Saturday, May 12, 2007
The War So Far
The best reporting on the Iraq War over the past four years has been done by the Irish journalist Patrick Cockburn, and his 2006 book "The Occupation: War and Resistance in Iraq" should be required reading for anyone who sincerely wants to be well informed about the complex reality of this conflict.
What makes Cockburn's analysis particularly accurate is his familiarity with both the people, culture, and politics of the region (he's been a mideast correspondent for the Financial Times and the Independent since 1979) and the simple-mindedness and ignorance of the Bush regime's architects of the war. Cockburn sneaked across the border from Kuwait in 2003 and, completetly unembedded, covered the invasion. He wrote at the time:
[T]he civilian leadership of the Pentagon… are uniquely reckless, arrogant and ill informed about Iraq. At the end of last year [Deputy Secretary of Defense Paul] Wolfowitz was happily saying that he thought the Iraqi reaction to the capture of Baghdad would be much like the entry of the U.S. Army into Paris in 1944. He also apparently believed that Ahmed Chalabi…, then as now one of the most unpopular men in Iraq, would be the Iraqi Charles de Gaulle.
These past mistakes matter because the situation in Iraq could easily become much worse. Iraqis realize that Saddam may have gone but that the United States does not have real control of the country.
And as, "The Occupation" chronicles, they never did gain control of it.
Cockburn has written a new forward to his book which will appear in the paperback version, slated for release this coming fall. This essay is reproduced in full in Tom Engelhardt's column of May 9, which ran at WorkingForChange.com and elsewhere, and is the best short synoptic history of the war -- its disastrous course and the reasons for this tragedy -- that anybody has yet produced.

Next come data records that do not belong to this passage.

Lemma adapt_push_accel_ok `{HelmetConfig} x y z hp a :
  is_i16 x -> is_i16 y -> is_i16 z -> is_i16 hp -> adapt_ok a -> adapt_ok (adapt_push_accel x y z hp a).
Proof.
  intros Hx Hy Hz Hhp Hok. unfold adapt_push_accel. destruct (_ =? 3).
  - assert (forall k v a, is_i16 v -> adapt_ok a ->
      adapt_ok (let '(s, (px, py)) := shHighPass v (aget (adapt_axis_px a) k) (aget (adapt_axis_py a) k) in
        a <| adapt_last_accel_hp ::= (fun l => aset l k s) |> <| adapt_axis_px ::= (fun l => aset l k px) |>
          <| adapt_axis_py ::= (fun l => aset l k py) |>)) as Hchan.
    { intros k v b Hv (Hw & Hr & Hl & Hpx & Hpy & He).
      destruct (shHighPass_eq_i16 v (aget (adapt_axis_px b) k) (aget (adapt_axis_py b) k)) as [-> Hb];
        [done | apply aget_Forall; [apply Hpx | vdec] | apply (aget_Forall (fun y => Z.abs y <= HP_Y_MAX)); [apply Hpy | vdec] |].
      split; [exact Hw |]. split; [exact Hr |]. split; [apply aset_axes; [exact Hl | apply clamp16_range] |].
      split; [by apply aset_axes |]. split; [by apply aset_axes | exact He]. }
    exact (Hchan 2 z _ Hz (Hchan 1 y _ Hy (Hchan 0 x _ Hx Hok))).
  - destruct Hok as (Hw & Hr & Hl & Hrest). split; [exact Hw |]. split; [exact Hr |]. split; [by apply aset_axes | exact Hrest].
Qed.

Lemma adapt_removed_ok `{HelmetConfig} a p : adapt_removed a = Some p -> is_u8 p.
Proof.
  unfold adapt_removed. destruct (_ =? 0); [done |]. cbv zeta. intros [= <-].
  destruct (100 <? _); [vdec | apply u8_range].
Qed.

(** A positive energy plus 64 is not zero modulo 2^32. *)
Lemma den_nonzero norm : is_i32 norm -> 0 < norm -> i32 (norm + 64) <> 0.
Proof. unfold is_i32, i32. intros. zlia. Qed.

(** The energy of the references is a 32-bit value. *)
Lemma nlms_norm_i32 `{HelmetConfig} a : is_i32 (snd (nlms_output a)).
Proof.
  unfold nlms_output. apply (for_inv (fun st => is_i32 (snd st))); [vdec |]. intros ax st _ Hst.
  apply (for_inv (fun st => is_i32 (snd st))); [done |]. intros i [y norm] _ _. apply i32_range.
Qed.

(** [C40] One step of the canceller keeps its state sound whatever the
    signals: every weight stays within +-8.0 (Q12), the delay lines and the
    high-pass states in their ranges and of their lengths, and the energy
    trackers cannot wrap.  Without an accelerometer the residual and the
    state are returned unchanged.  With the delay line full the result is the
    exact difference clamped to 16 bits; without reference energy the weights
    are left as they are; with it, every weight is moved by the scaled step
    over a divisor that is not zero, the scaled step times 4096 fits 32 bits,
    and the weight is clamped. *)
Theorem shMotionCancel_ok `{HelmetConfig} hp a :
  is_i16 hp -> adapt_ok a ->
  let '(e, a') := shMotionCancel hp a in
  is_i16 e /\ adapt_ok a' /\
  (adapt_have_accel a = false -> e = hp /\ a' = a) /\
  (adapt_have_accel a = true -> adapt_ref_n a = HR_ADAPT_TAPS ->
    let '(y, norm) := nlms_output (delay_shift_all a) in
    e = clamp16 (hp - clamp16 y) /\
    (norm <= 0 -> adapt_w a' = adapt_w a) /\
    (0 < norm -> forall ax i, 0 <= ax < HR_ADAPT_REF_AXES -> 0 <= i < HR_ADAPT_TAPS ->
      exists step d, d <> 0 /\ is_i32 (step * 4096) /\
        while_ 33 scale_cond scale_body (i32 ((HR_ADAPT_MU_Q8 * e) ÷ 256 * aget (row (adapt_ref a') ax) i), i32 (norm + 64)) = (step, d) /\
        aget (row (adapt_w a') ax) i = weight_clamp (i32 (aget (row (adapt_w a) ax) i + (step * 4096) ÷ d)))).
Proof.
  intros Hhp Hok. pose proof (shMotionCancel_range hp a Hhp Hok) as Hrange. revert Hrange.
  unfold shMotionCancel. destruct (adapt_have_accel a) eqn:Ea; cbn [negb]; [| done].
  change (adapt_ref_n (delay_shift_all a)) with (adapt_ref_n a).
  destruct (Z.ltb_spec (adapt_ref_n a) HR_ADAPT_TAPS).
  { intros [? ?]. split; [done |]. split; [done |]. split; [done | lia]. }
  pose proof (nlms_norm_i32 (delay_shift_all a)) as Hn.
  destruct (nlms_output (delay_shift_all a)) as [y norm] eqn:Ey. cbn [snd] in Hn. cbv zeta.
  rewrite (i16_small (clamp16 _)) by apply clamp16_range. intros [He Ha]. set (e := clamp16 (hp - clamp16 y)) in *.
  split; [exact He |]. split; [exact Ha |]. split; [done |]. intros _ _. split; [done |].
  destruct (Z.ltb_spec 0 norm) as [Hpos | Hneg]; (split; [by intros; try lia |]); intros Hpos'; [| lia].
  intros ax i Hax Hi. destruct Hok as ((Hlw & Hw) & _). cbn [adapt_w adapt_ref field_set].
  change (adapt_w (delay_shift_all a)) with (adapt_w a). rewrite weights_all_at by done.
  rewrite weights_row_at by (done || by apply (row_taps weight_ok)).
  assert (i32 (norm + 64) <> 0) as Hden by (by apply den_nonzero).
  set (mr := i32 (HR_ADAPT_MU_Q8 * e ÷ 256 * _)).
  pose proof (scale_loop mr (i32 (norm + 64)) (i32_range _) Hden) as Hs. unfold weight_step. fold mr.
  destruct (while_ 33 scale_cond scale_body (mr, i32 (norm + 64))) as [step d]. destruct Hs as (Hs & Hd & _).
  exists step, d. assert (is_i32 (step * 4096)) as Hs4 by rlia. split; [exact Hd |]. split; [exact Hs4 |]. split; [done |].
  by rewrite (i32_small (step * 4096)).
Qed.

Cockburn spends a lot of time in country; he's been in and out of Iraq since the conflict began, and was there for the entirety of Gulf War I. But his understanding of the intricacies of Iraqi reactions to the invasion and occupation are matched by his grasp of the simplicities of the regime which spawned the war. His new essay contains this razor-sharp observation:
America blithely invaded Iraq to overthrow Saddam Hussein to show its great political and military strength. Instead it demonstrated its weakness. The vastly expensive U.S. war machine failed to defeat a limited number of Sunni Arab guerrillas. International leaders such as Tony Blair who confidently allied themselves to Washington at the start of the war, convinced that they were betting on a winner, are either discredited or out of power.
At times, President Bush seemed intent on finding out how much damage could be done to the U.S. by the conflict in Iraq. He did so by believing a high proportion of his own propaganda about the resistance to the occupation being limited in scale and inspired from outside the country. By 2007, the administration was even claiming that the fervently anti-Iranian Sunni insurgents were being equipped by Iran. It was a repeat performance of U.S, assertions four years earlier that Saddam Hussein was backing al-Qaeda. In this fantasy world, constructed to impress American voters, in which failures were sold as successes, it was impossible to devise sensible policies.
"The Occupation" has been nominated for the 2006 National Book Critics Circle award for nonfiction. It's already been nominated -- and won -- my personal award for the only book anyone has to read in order to know everything one needs to know about the Iraq War. And if you don't have time to read the whole book, you can get by with just the book's new forward, published in Engelhardt's column and linked above.